Dataset entries
(* ===== verification/ResourcesUtils.v ===== *)
(** * ResourcesUtils: resources_utils.cpp

    Conversion between the formats of reservations, normalisation of offer
    operations, downgrading, and the application of checkpointed resources. *)

From S2P Require Import Prelude Binary64 Scalars Ranges IntervalSets StoutStrings Values.
From S2P Require Import Roles Resource ResourceValidate Resources ResourcesLaws.
From S2P Require Import ResourcesApply.
#[local] Open Scope string_scope.
#[local] Open Scope Z_scope.

Inductive ResourceFormat :=
  PRE_RESERVATION_REFINEMENT | POST_RESERVATION_REFINEMENT | ENDPOINT.
#[export] Instance ResourceFormat_eq_dec : EqDecision ResourceFormat.
Proof. solve_decision. Defined.

(** ** [convertResourceFormat] *)

(** To the formats with [role] and [reservation]. *)
Definition convert_down (r : Resource) (format : ResourceFormat) : outcome Resource :=
  _ ← CHECK (negb (has (r_role r)));
  _ ← CHECK (negb (has (r_reservation r)));
  match r_reservations r with
  | [] => Ok (with_format r (Some "*") (r_reservation r) [])
  | [source] =>
      let reservation :=
        if bool_decide (reservation_type source = DYNAMIC)
        then Some (mkReservation None None (rsv_principal source) (rsv_labels source))
        else r_reservation r in
      Ok (with_format r (Some (reservation_role source)) reservation
            (if bool_decide (format = PRE_RESERVATION_REFINEMENT)
             then [] else r_reservations r))
  | _ =>
      _ ← CHECK (negb (bool_decide (format = PRE_RESERVATION_REFINEMENT)));
      Ok r
  end.

(** To the stack of [reservations]. *)
Definition convert_up (r : Resource) : outcome Resource :=
  if (0 <? length (r_reservations r))%nat
  then Ok (with_format r None None (r_reservations r))
  else if String.eqb (role_of r) "*"
  then _ ← CHECK (negb (has (r_reservation r)));
       Ok (with_format r None (r_reservation r) [])
  else
    let reservation :=
      match r_reservation r with
      | None => mkReservation (Some STATIC) (Some (role_of r)) None None
      | Some old => mkReservation (Some DYNAMIC) (Some (role_of r))
                      (rsv_principal old) (rsv_labels old)
      end in
    Ok (with_format r None None [reservation]).

Definition convertResourceFormat (r : Resource) (format : ResourceFormat)
    : outcome Resource :=
  match format with
  | PRE_RESERVATION_REFINEMENT | ENDPOINT => convert_down r format
  | POST_RESERVATION_REFINEMENT => convert_up r
  end.

(** The overloads on lists. *)
Fixpoint convert_list (l : list Resource) (format : ResourceFormat)
    : outcome (list Resource) :=
  match l with
  | [] => Ok []
  | r :: l' =>
      r' ← convertResourceFormat r format;
      rest ← convert_list l' format;
      Ok (r' :: rest)
  end.

(** ** [downgradeResources] *)

Fixpoint check_all (l : list Resource) : outcome unit :=
  match l with
  | [] => Ok tt
  | r :: l' => _ ← check_format r; check_all l'
  end.

Fixpoint find_refined `{Ostream} (l : list Resource) : outcome unit :=
  match l with
  | [] => Ok tt
  | r :: l' =>
      refined ← hasRefinedReservations r;
      if (refined : bool)
      then s ← print_resource r;
           Err ("Invalid resources downgrade: resource " ++ s ++
                " with refined reservations cannot be downgraded")
      else find_refined l'
  end.

Definition downgradeResources `{Ostream} (l : list Resource) : outcome (list Resource) :=
  _ ← check_all l;
  _ ← find_refined l;
  convert_list l PRE_RESERVATION_REFINEMENT.

(** ** [validateAndNormalizeResources] *)

Section Normalize.
Context `{Ostream}.

(** Validates, then converts, one list of resources. *)
Definition normalize (l : list Resource) : outcome (list Resource) :=
  error ← validate_list l;
  match error with
  | Some e => Err e
  | None => convert_list l POST_RESERVATION_REFINEMENT
  end.

Fixpoint validate_tasks (tasks : list TaskResources) : outcome (option string) :=
  match tasks with
  | [] => Ok None
  | task :: tasks' =>
      error ← validate_list (task_resources task);
      match error with
      | Some e => Ok (Some e)
      | None =>
          error ← match executor_resources task with
                  | Some l => validate_list l
                  | None => Ok None
                  end;
          match error with Some e => Ok (Some e) | None => validate_tasks tasks' end
      end
  end.
Lemma in_step_end se w sd pos :
  in_step se w sd → (decode_from uninitialised pos (base64_encode_blockend se) sd).1 = w.
Proof.
  destruct 1 as [r k p|d k|d k]; [done| |];
    pose proof (parts d) as ((_ & D2 & _ & D4 & _) & DB & DC & J1 & J2 & _); cbn -[base64_encode_value].
  - destruct (sextet_join24 (lo2 d) 0) as (Hv & S1 & S2); [lia..|].
    rewrite Z.lor_0_r in Hv, S1. unfold enc_B.
    rewrite decode_sextet by (rewrite Z.shiftl_mul_pow2 by lia; lia).
    cbn. replace (Z.shiftl (lo2 d) 4) with (16 * lo2 d) by (rewrite Z.shiftl_mul_pow2 by lia; lia).
    by rewrite S1, J1.
  - destruct (sextet_join42 (lo4 d) 0) as (Hv & S1 & S2); [lia..|].
    rewrite Z.lor_0_r in Hv, S1. unfold enc_C.
    rewrite decode_sextet by (rewrite Z.shiftl_mul_pow2 by lia; lia).
    cbn. replace (Z.shiftl (lo4 d) 2) with (4 * lo4 d) by (rewrite Z.shiftl_mul_pow2 by lia; lia).
    by rewrite S1, J2.
Qed.

End roundtrip.

(** What the encoder writes, whatever the size of its buffer. *)
Lemma encode_whole n l :
  (0 < n)%N →
  encode n l = let r := base64_encode_block l base64_init_encodestate in
               Ok (r.1 ++ base64_encode_blockend r.2).
Proof.
  intros Hn. unfold encode.
  destruct (stream_loop_block eq base64_encode_block n (S (List.length l)) l base64_init_encodestate)
    as (r & -> & E1 & E2); [done|lia|]. cbn. by rewrite E1, E2.
Qed.

Lemma decode_encode uninitialised n n' l :
  (0 < n)%N → (0 < n')%N →
  ∃ code, encode n l = Ok code ∧ decode uninitialised n' code = Ok l.
Proof.
  intros Hn Hn'. rewrite encode_whole by done. eexists. split; [done|].
  unfold decode.
  destruct (stream_loop_block decode_equiv (base64_decode_block uninitialised) n'
              (S (List.length ((base64_encode_block l base64_init_encodestate).1 ++
                 base64_encode_blockend (base64_encode_block l base64_init_encodestate).2)))
              _ base64_init_decodestate Hn' (Nat.lt_succ_diag_r _)) as (r & -> & E1 & _).
  cbn. f_equal. rewrite E1. unfold base64_decode_block.
  destruct (decode_from_app uninitialised 0 (base64_encode_block l base64_init_encodestate).1
    (base64_encode_blockend (base64_encode_block l base64_init_encodestate).2)
    base64_init_decodestate) as [-> _].
  destruct (in_step_block uninitialised l base64_init_encodestate [] base64_init_decodestate 0)
    as (w & H1 & H2); [constructor|]. cbn [fst].
  by rewrite (in_step_end uninitialised _ w).
Qed.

TASK DETAILS: Each entry above has to be transcribed exactly as it appears.

RESPONSE FOR THIS EXERCISE:
(* ===== verification/ResourcesUtils.v ===== *)
(** * ResourcesUtils: resources_utils.cpp

    Conversion between the formats of reservations, normalisation of offer
    operations, downgrading, and the application of checkpointed resources. *)

From S2P Require Import Prelude Binary64 Scalars Ranges IntervalSets StoutStrings Values.
From S2P Require Import Roles Resource ResourceValidate Resources ResourcesLaws.
From S2P Require Import ResourcesApply.
#[local] Open Scope string_scope.
#[local] Open Scope Z_scope.

Inductive ResourceFormat :=
  PRE_RESERVATION_REFINEMENT | POST_RESERVATION_REFINEMENT | ENDPOINT.
#[export] Instance ResourceFormat_eq_dec : EqDecision ResourceFormat.
Proof. solve_decision. Defined.

(** ** [convertResourceFormat] *)

(** To the formats with [role] and [reservation]. *)
Definition convert_down (r : Resource) (format : ResourceFormat) : outcome Resource :=
  _ ← CHECK (negb (has (r_role r)));
  _ ← CHECK (negb (has (r_reservation r)));
  match r_reservations r with
  | [] => Ok (with_format r (Some "*") (r_reservation r) [])
  | [source] =>
      let reservation :=
        if bool_decide (reservation_type source = DYNAMIC)
        then Some (mkReservation None None (rsv_principal source) (rsv_labels source))
        else r_reservation r in
      Ok (with_format r (Some (reservation_role source)) reservation
            (if bool_decide (format = PRE_RESERVATION_REFINEMENT)
             then [] else r_reservations r))
  | _ =>
      _ ← CHECK (negb (bool_decide (format = PRE_RESERVATION_REFINEMENT)));
      Ok r
  end.

(** To the stack of [reservations]. *)
Definition convert_up (r : Resource) : outcome Resource :=
  if (0 <? length (r_reservations r))%nat
  then Ok (with_format r None None (r_reservations r))
  else if String.eqb (role_of r) "*"
  then _ ← CHECK (negb (has (r_reservation r)));
       Ok (with_format r None (r_reservation r) [])
  else
    let reservation :=
      match r_reservation r with
      | None => mkReservation (Some STATIC) (Some (role_of r)) None None
      | Some old => mkReservation (Some DYNAMIC) (Some (role_of r))
                      (rsv_principal old) (rsv_labels old)
      end in
    Ok (with_format r None None [reservation]).

Definition convertResourceFormat (r : Resource) (format : ResourceFormat)
    : outcome Resource :=
  match format with
  | PRE_RESERVATION_REFINEMENT | ENDPOINT => convert_down r format
  | POST_RESERVATION_REFINEMENT => convert_up r
  end.

(** The overloads on lists. *)
Fixpoint convert_list (l : list Resource) (format : ResourceFormat)
    : outcome (list Resource) :=
  match l with
  | [] => Ok []
  | r :: l' =>
      r' ← convertResourceFormat r format;
      rest ← convert_list l' format;
      Ok (r' :: rest)
  end.

(** ** [downgradeResources] *)

Fixpoint check_all (l : list Resource) : outcome unit :=
  match l with
  | [] => Ok tt
  | r :: l' => _ ← check_format r; check_all l'
  end.

Fixpoint find_refined `{Ostream} (l : list Resource) : outcome unit :=
  match l with
  | [] => Ok tt
  | r :: l' =>
      refined ← hasRefinedReservations r;
      if (refined : bool)
      then s ← print_resource r;
           Err ("Invalid resources downgrade: resource " ++ s ++
                " with refined reservations cannot be downgraded")
      else find_refined l'
  end.

Definition downgradeResources `{Ostream} (l : list Resource) : outcome (list Resource) :=
  _ ← check_all l;
  _ ← find_refined l;
  convert_list l PRE_RESERVATION_REFINEMENT.

(** ** [validateAndNormalizeResources] *)

Section Normalize.
Context `{Ostream}.

(** Validates, then converts, one list of resources. *)
Definition normalize (l : list Resource) : outcome (list Resource) :=
  error ← validate_list l;
  match error with
  | Some e => Err e
  | None => convert_list l POST_RESERVATION_REFINEMENT
  end.

Fixpoint validate_tasks (tasks : list TaskResources) : outcome (option string) :=
  match tasks with
  | [] => Ok None
  | task :: tasks' =>
      error ← validate_list (task_resources task);
      match error with
      | Some e => Ok (Some e)
      | None =>
          error ← match executor_resources task with
                  | Some l => validate_list l
                  | None => Ok None
                  end;
          match error with Some e => Ok (Some e) | None => validate_tasks tasks' end
      end
  end.
Lemma in_step_end se w sd pos :
  in_step se w sd → (decode_from uninitialised pos (base64_encode_blockend se) sd).1 = w.
Proof.
  destruct 1 as [r k p|d k|d k]; [done| |];
    pose proof (parts d) as ((_ & D2 & _ & D4 & _) & DB & DC & J1 & J2 & _); cbn -[base64_encode_value].
  - destruct (sextet_join24 (lo2 d) 0) as (Hv & S1 & S2); [lia..|].
    rewrite Z.lor_0_r in Hv, S1. unfold enc_B.
    rewrite decode_sextet by (rewrite Z.shiftl_mul_pow2 by lia; lia).
    cbn. replace (Z.shiftl (lo2 d) 4) with (16 * lo2 d) by (rewrite Z.shiftl_mul_pow2 by lia; lia).
    by rewrite S1, J1.
  - destruct (sextet_join42 (lo4 d) 0) as (Hv & S1 & S2); [lia..|].
    rewrite Z.lor_0_r in Hv, S1. unfold enc_C.
    rewrite decode_sextet by (rewrite Z.shiftl_mul_pow2 by lia; lia).
    cbn. replace (Z.shiftl (lo4 d) 2) with (4 * lo4 d) by (rewrite Z.shiftl_mul_pow2 by lia; lia).
    by rewrite S1, J2.
Qed.

End roundtrip.

(** What the encoder writes, whatever the size of its buffer. *)
Lemma encode_whole n l :
  (0 < n)%N →
  encode n l = let r := base64_encode_block l base64_init_encodestate in
               Ok (r.1 ++ base64_encode_blockend r.2).
Proof.
  intros Hn. unfold encode.
  destruct (stream_loop_block eq base64_encode_block n (S (List.length l)) l base64_init_encodestate)
    as (r & -> & E1 & E2); [done|lia|]. cbn. by rewrite E1, E2.
Qed.

Lemma decode_encode uninitialised n n' l :
  (0 < n)%N → (0 < n')%N →
  ∃ code, encode n l = Ok code ∧ decode uninitialised n' code = Ok l.
Proof.
  intros Hn Hn'. rewrite encode_whole by done. eexists. split; [done|].
  unfold decode.
  destruct (stream_loop_block decode_equiv (base64_decode_block uninitialised) n'
              (S (List.length ((base64_encode_block l base64_init_encodestate).1 ++
                 base64_encode_blockend (base64_encode_block l base64_init_encodestate).2)))
              _ base64_init_decodestate Hn' (Nat.lt_succ_diag_r _)) as (r & -> & E1 & _).
  cbn. f_equal. rewrite E1. unfold base64_decode_block.
  destruct (decode_from_app uninitialised 0 (base64_encode_block l base64_init_encodestate).1
    (base64_encode_blockend (base64_encode_block l base64_init_encodestate).2)
    base64_init_decodestate) as [-> _].
  destruct (in_step_block uninitialised l base64_init_encodestate [] base64_init_decodestate 0)
    as (w & H1 & H2); [constructor|]. cbn [fst].
  by rewrite (in_step_end uninitialised _ w).
Qed.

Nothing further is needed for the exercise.